The initial summer arts program came to be known as Gallery 37 -- the name also given to the rehabilitated building now housing the visual-arts, performing-arts, media-arts, and culinary-arts programs. Today, After School Matters is available in fifty-eight schools, and it partners with one-hundred community groups and governmental entities.

Classes are held in school buildings and in city parks and have been expanded to embrace a wide range of careers. Words 37, for instance, attracts youths interested in theater, performance poetry, creative writing, journalism, and communications. The Sports 37 program instructs students in the rules and principles of a variety of sports and trains them to become referees, coaches, and lifeguards. Tech 37, the newest addition to After School Matters, provides instruction in Web design, digital editing, music production, and robot technology.

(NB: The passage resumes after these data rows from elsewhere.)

(** A later observation of a target. *)
Definition later_snapshot (previous : RuntimeHealthProbeSnapshot) (t : RuntimeHealthProbeTarget)
    (outcome : RuntimeHealthProbeOutcome) (observed_at_ms : Z) (p : RuntimeHealthProbePolicy)
  : result RuntimeHealthProbeError RuntimeHealthProbeSnapshot :=
  if observed_at_ms <? last_observed_at_ms previous then Err ObservationTimeRegressed
  else
    let? count := ok_or ObservationCountOverflow (u64_checked_add (observations previous) 1) in
    let? success := ewma_u16 (success_ewma_per_mille previous) (success_sample_per_mille outcome)
                      (ewma_alpha_per_mille p) in
    let? latency := ewma_u64 (latency_ewma_ms previous) (latency_ms outcome)
                      (ewma_alpha_per_mille p) in
    Ok (mkProbeSnapshot t count observed_at_ms outcome success latency).

Definition next_snapshot (snapshots : ProbeMap) (t : RuntimeHealthProbeTarget)
    (outcome : RuntimeHealthProbeOutcome) (observed_at_ms : Z) (p : RuntimeHealthProbePolicy)
  : result RuntimeHealthProbeError RuntimeHealthProbeSnapshot :=
  match snapshots !! t with
  | Some previous => later_snapshot previous t outcome observed_at_ms p
  | None =>
      let? _ := ensure_insert_capacity snapshots in
      Ok (first_snapshot t outcome observed_at_ms)
  end.

Section Operations.
Context `{!ShardHash RuntimeHealthProbeTarget} `{!ShardHash RuntimeHealthKey}.

Definition with_policy (p : RuntimeHealthProbePolicy) : ProbeRegistry :=
  mkRegistry (build_shards DEFAULT_SHARD_COUNT) p.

“In Chicago, the teens know the number thirty-seven is attached to quality,” says David Sinski, executive director of After School Matters, adding that the program targets students in Chicago’s roughest neighborhoods.

“We want to bring the resources where they are needed most,” Sinski adds, citing an initial reluctance among some teachers and school administrators to keep schools open in the evenings after regular school hours. “It takes a commitment not to be afraid of young people. Research shows after-school programs contribute to their social learning.”

Programs are designed around teens’ career interests, and each year they attract more students than the $30 million budget will support. “The culinary-arts program is really popular -- 127 applied for 40 slots,” explains Sinski. “But we lack the resources to start more programs.”

Daley attributes the high demand to the fact that After School Matters has successfully conquered what she calls the “not-cool factor” many teens attach to after-school activities.

“We made this cool for kids,” she says. “Most of the kids who enter stay in the program until completion.”

That is, indeed, a noteworthy statistic in a public school system so beleaguered that, in 1995, the mayor took it over to spearhead radical reforms aimed at reversing negative trends such as low test scores and soaring high school dropout rates. According to Daley, students attending After School Matters are less likely to be truant, have fewer course failures, and are three times more likely to graduate.

“Teenagers are very hungry,” Daley says. “All you have to do is bring food to the table, and they will feast on it.”

T. Shawn Taylor is a freelance writer in the Chicago area.